### WORK TO COMPLETE:
For the material that follows, list every line containing the word "induction".

### DATA EXTRACT:
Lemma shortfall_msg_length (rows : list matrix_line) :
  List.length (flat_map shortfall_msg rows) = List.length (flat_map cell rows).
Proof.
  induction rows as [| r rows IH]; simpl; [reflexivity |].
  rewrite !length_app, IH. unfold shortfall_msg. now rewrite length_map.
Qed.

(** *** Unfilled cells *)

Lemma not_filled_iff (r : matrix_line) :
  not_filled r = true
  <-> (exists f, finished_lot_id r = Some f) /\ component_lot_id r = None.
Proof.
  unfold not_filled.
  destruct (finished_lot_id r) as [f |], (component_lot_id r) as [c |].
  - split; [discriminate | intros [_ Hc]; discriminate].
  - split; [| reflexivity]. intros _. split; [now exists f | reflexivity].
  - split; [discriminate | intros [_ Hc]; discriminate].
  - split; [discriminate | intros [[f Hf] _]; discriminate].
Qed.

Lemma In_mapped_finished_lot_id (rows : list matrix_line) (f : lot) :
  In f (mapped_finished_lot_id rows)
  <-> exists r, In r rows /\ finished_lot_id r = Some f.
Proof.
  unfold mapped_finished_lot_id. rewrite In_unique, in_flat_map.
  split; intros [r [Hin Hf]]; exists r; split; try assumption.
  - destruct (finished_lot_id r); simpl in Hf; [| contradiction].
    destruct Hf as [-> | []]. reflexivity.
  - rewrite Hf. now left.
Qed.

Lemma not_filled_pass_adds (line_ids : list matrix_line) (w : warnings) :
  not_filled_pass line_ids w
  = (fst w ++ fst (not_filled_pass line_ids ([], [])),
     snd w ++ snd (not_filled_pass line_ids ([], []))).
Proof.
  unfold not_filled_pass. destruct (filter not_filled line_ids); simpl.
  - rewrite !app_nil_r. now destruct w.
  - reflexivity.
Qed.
...
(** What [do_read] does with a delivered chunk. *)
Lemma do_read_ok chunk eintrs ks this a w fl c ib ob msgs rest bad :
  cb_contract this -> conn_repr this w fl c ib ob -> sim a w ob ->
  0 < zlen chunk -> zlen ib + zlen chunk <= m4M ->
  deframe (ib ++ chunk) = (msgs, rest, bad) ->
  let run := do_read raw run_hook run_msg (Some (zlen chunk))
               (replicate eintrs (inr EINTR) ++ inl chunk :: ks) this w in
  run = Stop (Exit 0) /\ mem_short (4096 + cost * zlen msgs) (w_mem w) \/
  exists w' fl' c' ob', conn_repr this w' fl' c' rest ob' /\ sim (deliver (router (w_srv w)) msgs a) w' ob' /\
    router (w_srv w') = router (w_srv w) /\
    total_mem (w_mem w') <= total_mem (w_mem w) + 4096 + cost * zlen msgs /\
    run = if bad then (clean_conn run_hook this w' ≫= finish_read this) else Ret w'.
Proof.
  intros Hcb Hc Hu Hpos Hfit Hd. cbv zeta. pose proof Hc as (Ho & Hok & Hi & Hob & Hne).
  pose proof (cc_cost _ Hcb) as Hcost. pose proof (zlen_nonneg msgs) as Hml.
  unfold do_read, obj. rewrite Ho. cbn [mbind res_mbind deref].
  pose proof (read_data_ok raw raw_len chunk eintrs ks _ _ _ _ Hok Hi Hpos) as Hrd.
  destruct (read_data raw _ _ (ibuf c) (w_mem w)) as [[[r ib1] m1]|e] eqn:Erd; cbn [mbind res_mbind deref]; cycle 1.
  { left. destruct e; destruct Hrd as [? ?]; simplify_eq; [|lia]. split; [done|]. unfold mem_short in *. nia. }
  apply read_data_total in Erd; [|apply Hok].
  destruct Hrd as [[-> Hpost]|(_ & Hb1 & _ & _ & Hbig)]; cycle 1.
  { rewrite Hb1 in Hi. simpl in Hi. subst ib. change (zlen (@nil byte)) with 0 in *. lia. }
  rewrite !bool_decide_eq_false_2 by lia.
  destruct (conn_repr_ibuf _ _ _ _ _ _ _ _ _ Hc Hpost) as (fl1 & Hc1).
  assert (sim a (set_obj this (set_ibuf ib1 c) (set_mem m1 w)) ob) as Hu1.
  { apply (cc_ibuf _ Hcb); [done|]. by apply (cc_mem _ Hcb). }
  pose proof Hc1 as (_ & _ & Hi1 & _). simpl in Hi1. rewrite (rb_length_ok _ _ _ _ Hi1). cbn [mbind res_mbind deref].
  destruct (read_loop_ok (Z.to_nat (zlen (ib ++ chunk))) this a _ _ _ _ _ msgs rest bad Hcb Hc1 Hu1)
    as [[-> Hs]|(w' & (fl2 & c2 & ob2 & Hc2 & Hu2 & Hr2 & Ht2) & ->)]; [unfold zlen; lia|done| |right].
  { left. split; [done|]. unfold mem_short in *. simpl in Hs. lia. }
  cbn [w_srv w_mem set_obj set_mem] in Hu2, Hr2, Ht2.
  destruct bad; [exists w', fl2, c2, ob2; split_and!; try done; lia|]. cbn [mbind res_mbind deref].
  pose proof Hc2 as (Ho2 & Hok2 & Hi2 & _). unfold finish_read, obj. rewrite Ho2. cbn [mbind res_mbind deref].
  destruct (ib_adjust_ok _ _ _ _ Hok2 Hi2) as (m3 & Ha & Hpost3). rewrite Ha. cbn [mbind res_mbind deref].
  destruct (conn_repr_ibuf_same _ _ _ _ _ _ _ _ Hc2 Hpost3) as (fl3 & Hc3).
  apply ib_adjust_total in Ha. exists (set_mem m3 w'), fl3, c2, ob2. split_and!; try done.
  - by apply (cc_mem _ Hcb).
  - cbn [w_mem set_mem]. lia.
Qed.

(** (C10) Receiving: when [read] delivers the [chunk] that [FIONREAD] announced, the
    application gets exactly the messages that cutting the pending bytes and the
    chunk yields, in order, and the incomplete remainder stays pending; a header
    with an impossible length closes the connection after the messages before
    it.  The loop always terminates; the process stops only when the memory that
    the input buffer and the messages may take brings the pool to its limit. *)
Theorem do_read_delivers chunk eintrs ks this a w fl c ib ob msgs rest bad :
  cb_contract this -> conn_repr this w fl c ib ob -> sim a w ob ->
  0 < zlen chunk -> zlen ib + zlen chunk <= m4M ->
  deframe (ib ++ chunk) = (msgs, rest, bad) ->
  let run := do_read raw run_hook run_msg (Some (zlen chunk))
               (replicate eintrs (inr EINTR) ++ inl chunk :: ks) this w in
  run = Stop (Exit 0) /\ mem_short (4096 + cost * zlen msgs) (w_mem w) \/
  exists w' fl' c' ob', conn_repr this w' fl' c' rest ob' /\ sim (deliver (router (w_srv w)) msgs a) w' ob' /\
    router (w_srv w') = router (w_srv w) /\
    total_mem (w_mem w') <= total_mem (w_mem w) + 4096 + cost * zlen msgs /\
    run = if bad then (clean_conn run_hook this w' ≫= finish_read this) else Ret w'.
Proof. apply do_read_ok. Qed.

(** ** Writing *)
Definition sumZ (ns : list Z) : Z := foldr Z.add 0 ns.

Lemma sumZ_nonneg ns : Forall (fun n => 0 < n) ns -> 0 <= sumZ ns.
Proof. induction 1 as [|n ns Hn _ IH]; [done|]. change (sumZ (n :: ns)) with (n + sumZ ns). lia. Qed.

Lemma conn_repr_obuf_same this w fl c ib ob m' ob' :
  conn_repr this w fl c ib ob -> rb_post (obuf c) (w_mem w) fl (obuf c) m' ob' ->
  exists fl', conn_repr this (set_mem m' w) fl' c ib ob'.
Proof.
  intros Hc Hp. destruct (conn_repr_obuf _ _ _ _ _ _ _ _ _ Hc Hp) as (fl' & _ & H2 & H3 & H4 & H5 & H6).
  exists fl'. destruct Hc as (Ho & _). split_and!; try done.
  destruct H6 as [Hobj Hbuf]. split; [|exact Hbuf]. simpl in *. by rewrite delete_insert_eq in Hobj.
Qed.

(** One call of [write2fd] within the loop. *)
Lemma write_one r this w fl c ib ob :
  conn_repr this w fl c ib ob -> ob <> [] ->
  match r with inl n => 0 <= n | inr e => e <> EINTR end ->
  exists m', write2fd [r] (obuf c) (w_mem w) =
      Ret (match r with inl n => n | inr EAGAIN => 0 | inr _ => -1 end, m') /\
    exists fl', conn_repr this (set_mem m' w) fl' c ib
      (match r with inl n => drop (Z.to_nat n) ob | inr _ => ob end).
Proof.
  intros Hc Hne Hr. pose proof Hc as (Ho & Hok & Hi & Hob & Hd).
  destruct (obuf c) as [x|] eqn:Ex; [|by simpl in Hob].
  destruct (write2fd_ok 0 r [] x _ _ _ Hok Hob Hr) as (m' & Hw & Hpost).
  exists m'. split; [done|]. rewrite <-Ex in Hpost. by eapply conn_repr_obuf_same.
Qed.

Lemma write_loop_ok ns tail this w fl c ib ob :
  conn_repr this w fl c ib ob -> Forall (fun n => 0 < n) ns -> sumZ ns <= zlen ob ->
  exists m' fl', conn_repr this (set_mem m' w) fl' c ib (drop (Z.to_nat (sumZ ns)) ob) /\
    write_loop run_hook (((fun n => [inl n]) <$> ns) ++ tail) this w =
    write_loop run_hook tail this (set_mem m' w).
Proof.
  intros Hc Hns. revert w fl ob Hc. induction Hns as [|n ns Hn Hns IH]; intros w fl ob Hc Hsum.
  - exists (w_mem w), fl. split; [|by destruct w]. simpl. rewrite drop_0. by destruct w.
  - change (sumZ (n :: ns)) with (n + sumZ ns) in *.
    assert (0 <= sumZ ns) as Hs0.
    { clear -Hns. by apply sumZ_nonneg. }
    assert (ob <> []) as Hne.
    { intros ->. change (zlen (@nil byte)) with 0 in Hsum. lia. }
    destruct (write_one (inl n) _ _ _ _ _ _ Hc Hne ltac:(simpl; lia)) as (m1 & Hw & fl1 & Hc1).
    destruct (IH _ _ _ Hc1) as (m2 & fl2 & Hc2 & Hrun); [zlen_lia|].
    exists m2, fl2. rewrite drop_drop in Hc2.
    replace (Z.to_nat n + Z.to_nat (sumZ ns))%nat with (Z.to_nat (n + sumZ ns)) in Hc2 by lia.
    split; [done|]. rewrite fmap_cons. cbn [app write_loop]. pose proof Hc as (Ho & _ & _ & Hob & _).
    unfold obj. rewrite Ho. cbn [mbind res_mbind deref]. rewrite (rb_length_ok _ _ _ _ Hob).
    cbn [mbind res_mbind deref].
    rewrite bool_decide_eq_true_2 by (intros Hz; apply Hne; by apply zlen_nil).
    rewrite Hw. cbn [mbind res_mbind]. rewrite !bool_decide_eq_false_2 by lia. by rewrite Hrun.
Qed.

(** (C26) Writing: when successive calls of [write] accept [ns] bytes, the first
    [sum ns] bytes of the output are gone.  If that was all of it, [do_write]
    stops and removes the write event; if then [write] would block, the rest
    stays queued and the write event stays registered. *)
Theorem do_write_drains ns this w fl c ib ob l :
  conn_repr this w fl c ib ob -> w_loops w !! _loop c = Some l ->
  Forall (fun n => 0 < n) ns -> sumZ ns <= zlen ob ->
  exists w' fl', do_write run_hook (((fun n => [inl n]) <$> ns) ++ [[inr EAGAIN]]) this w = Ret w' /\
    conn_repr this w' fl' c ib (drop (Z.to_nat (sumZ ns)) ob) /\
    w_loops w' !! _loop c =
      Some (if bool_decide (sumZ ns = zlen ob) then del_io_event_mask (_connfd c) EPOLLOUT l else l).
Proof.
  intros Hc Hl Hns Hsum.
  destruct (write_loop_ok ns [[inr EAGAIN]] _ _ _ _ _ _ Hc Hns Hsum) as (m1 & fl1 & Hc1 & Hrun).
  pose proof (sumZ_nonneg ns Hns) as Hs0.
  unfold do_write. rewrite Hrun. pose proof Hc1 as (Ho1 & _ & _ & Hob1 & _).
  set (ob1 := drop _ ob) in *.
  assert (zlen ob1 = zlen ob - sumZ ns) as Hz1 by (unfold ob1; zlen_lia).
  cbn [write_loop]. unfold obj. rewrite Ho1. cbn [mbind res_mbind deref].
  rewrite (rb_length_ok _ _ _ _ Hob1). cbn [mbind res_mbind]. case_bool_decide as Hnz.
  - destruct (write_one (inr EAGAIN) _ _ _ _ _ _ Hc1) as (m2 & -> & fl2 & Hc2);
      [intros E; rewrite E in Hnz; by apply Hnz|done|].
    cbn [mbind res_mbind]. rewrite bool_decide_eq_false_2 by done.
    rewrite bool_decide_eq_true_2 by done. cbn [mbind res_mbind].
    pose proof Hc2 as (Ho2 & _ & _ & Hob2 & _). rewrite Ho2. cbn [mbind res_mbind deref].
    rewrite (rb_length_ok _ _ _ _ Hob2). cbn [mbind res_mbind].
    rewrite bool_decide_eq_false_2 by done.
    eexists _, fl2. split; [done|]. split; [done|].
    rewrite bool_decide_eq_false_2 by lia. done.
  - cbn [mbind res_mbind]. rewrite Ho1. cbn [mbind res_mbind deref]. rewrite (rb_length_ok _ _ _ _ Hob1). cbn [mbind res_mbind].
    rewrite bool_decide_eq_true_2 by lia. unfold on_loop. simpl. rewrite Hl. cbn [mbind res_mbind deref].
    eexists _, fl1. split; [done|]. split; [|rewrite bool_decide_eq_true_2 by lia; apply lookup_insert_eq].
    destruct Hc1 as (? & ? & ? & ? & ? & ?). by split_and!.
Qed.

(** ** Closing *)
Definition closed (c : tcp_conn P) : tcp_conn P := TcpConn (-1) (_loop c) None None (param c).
--
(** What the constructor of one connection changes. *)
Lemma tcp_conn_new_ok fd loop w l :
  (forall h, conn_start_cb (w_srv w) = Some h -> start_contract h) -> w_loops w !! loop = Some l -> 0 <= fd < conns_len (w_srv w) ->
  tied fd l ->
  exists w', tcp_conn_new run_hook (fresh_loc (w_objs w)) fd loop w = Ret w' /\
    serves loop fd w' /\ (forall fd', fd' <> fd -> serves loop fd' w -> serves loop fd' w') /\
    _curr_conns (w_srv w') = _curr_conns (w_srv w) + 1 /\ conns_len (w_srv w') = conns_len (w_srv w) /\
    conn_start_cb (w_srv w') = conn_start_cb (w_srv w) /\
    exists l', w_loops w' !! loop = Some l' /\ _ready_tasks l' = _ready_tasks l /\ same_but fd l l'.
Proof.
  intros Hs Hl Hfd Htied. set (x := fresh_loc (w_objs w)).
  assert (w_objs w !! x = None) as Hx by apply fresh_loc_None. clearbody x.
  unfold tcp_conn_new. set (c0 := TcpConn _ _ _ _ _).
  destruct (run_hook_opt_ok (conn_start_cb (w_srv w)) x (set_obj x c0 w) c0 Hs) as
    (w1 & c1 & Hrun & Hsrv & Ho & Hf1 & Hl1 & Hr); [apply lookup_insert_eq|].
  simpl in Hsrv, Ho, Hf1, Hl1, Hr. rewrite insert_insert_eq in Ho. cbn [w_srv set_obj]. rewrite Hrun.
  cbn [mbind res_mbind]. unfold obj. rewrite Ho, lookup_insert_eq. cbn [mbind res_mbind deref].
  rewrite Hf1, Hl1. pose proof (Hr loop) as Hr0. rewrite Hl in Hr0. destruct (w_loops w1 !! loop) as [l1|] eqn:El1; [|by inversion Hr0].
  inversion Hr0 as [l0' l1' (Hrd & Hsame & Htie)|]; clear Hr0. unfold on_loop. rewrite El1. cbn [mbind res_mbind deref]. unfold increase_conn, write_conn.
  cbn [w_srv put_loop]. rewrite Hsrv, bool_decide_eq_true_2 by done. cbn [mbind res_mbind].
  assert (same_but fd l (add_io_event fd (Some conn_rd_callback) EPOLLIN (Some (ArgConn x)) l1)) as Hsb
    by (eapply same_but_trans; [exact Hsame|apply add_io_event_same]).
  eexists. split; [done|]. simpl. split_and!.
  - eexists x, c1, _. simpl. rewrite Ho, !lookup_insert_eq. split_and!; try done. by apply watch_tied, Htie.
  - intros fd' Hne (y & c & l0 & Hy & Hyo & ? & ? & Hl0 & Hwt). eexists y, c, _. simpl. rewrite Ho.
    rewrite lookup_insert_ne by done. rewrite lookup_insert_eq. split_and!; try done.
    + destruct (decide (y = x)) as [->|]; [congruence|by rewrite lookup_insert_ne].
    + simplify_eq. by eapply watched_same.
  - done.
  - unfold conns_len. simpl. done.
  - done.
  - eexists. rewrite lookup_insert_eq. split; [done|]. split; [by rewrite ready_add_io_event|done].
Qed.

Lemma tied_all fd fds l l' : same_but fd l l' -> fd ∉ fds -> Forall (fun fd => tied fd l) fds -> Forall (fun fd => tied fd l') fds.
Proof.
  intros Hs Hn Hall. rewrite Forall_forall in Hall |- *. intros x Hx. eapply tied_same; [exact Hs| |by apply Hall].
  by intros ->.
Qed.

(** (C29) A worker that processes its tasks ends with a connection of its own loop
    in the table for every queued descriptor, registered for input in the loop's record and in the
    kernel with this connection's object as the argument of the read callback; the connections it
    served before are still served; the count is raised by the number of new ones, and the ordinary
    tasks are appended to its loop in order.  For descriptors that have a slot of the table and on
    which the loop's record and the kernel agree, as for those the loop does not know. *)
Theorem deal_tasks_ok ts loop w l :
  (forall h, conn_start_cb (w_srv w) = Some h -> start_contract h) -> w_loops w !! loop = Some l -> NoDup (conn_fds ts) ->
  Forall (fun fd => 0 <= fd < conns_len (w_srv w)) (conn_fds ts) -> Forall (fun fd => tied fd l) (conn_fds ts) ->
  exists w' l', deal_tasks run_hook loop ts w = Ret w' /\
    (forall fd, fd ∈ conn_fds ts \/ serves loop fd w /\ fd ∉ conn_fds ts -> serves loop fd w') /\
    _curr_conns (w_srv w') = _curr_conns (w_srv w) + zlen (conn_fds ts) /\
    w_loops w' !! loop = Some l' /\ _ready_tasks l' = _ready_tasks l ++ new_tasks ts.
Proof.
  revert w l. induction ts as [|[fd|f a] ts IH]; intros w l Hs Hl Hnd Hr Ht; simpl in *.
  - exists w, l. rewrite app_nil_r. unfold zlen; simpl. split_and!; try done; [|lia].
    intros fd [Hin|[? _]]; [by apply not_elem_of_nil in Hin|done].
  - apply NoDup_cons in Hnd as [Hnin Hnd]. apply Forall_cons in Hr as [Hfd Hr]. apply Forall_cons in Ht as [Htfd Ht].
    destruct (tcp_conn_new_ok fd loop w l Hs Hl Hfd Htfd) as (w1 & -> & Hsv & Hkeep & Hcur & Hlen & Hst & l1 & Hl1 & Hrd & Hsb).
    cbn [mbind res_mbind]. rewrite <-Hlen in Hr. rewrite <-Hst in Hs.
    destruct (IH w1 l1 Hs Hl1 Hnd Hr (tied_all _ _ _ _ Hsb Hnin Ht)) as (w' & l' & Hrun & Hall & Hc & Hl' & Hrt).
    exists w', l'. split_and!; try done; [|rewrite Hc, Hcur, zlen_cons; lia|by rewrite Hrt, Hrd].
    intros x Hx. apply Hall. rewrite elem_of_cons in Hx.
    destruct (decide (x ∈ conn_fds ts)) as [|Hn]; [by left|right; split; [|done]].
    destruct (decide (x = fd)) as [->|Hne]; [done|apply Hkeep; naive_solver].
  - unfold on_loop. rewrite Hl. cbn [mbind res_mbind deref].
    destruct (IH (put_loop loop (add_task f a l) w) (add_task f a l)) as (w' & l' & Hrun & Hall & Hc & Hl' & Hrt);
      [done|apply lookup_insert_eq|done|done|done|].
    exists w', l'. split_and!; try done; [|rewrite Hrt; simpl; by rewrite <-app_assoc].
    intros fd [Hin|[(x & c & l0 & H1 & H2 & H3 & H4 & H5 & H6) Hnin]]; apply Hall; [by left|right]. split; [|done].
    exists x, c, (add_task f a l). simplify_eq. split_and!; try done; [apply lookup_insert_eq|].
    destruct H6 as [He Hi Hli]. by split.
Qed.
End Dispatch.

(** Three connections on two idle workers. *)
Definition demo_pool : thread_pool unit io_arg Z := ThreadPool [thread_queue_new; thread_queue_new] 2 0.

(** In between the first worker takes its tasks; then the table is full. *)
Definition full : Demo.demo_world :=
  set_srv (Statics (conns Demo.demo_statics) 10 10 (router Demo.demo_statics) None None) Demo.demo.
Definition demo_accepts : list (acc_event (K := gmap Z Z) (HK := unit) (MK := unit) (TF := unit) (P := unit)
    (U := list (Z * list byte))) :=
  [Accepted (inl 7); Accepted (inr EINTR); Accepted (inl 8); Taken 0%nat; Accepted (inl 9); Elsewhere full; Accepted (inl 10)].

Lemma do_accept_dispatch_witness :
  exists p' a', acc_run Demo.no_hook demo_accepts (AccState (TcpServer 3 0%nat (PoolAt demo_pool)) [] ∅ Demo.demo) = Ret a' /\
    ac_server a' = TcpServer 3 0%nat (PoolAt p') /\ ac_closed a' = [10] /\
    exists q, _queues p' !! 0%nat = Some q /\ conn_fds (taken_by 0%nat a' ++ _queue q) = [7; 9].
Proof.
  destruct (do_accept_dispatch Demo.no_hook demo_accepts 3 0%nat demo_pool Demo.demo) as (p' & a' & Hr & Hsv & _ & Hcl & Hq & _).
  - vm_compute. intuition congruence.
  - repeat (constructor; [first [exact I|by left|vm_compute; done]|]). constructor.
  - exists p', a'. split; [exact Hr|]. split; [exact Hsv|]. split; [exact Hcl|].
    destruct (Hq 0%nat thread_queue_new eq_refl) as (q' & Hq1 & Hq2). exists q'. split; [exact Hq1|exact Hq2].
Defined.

### SOLUTION:
  induction rows as [| r rows IH]; simpl; [reflexivity |].
Proof. induction 1 as [|n ns Hn _ IH]; [done|]. change (sumZ (n :: ns)) with (n + sumZ ns). lia. Qed.
  intros Hc Hns. revert w fl ob Hc. induction Hns as [|n ns Hn Hns IH]; intros w fl ob Hc Hsum.
  revert w l. induction ts as [|[fd|f a] ts IH]; intros w l Hs Hl Hnd Hr Ht; simpl in *.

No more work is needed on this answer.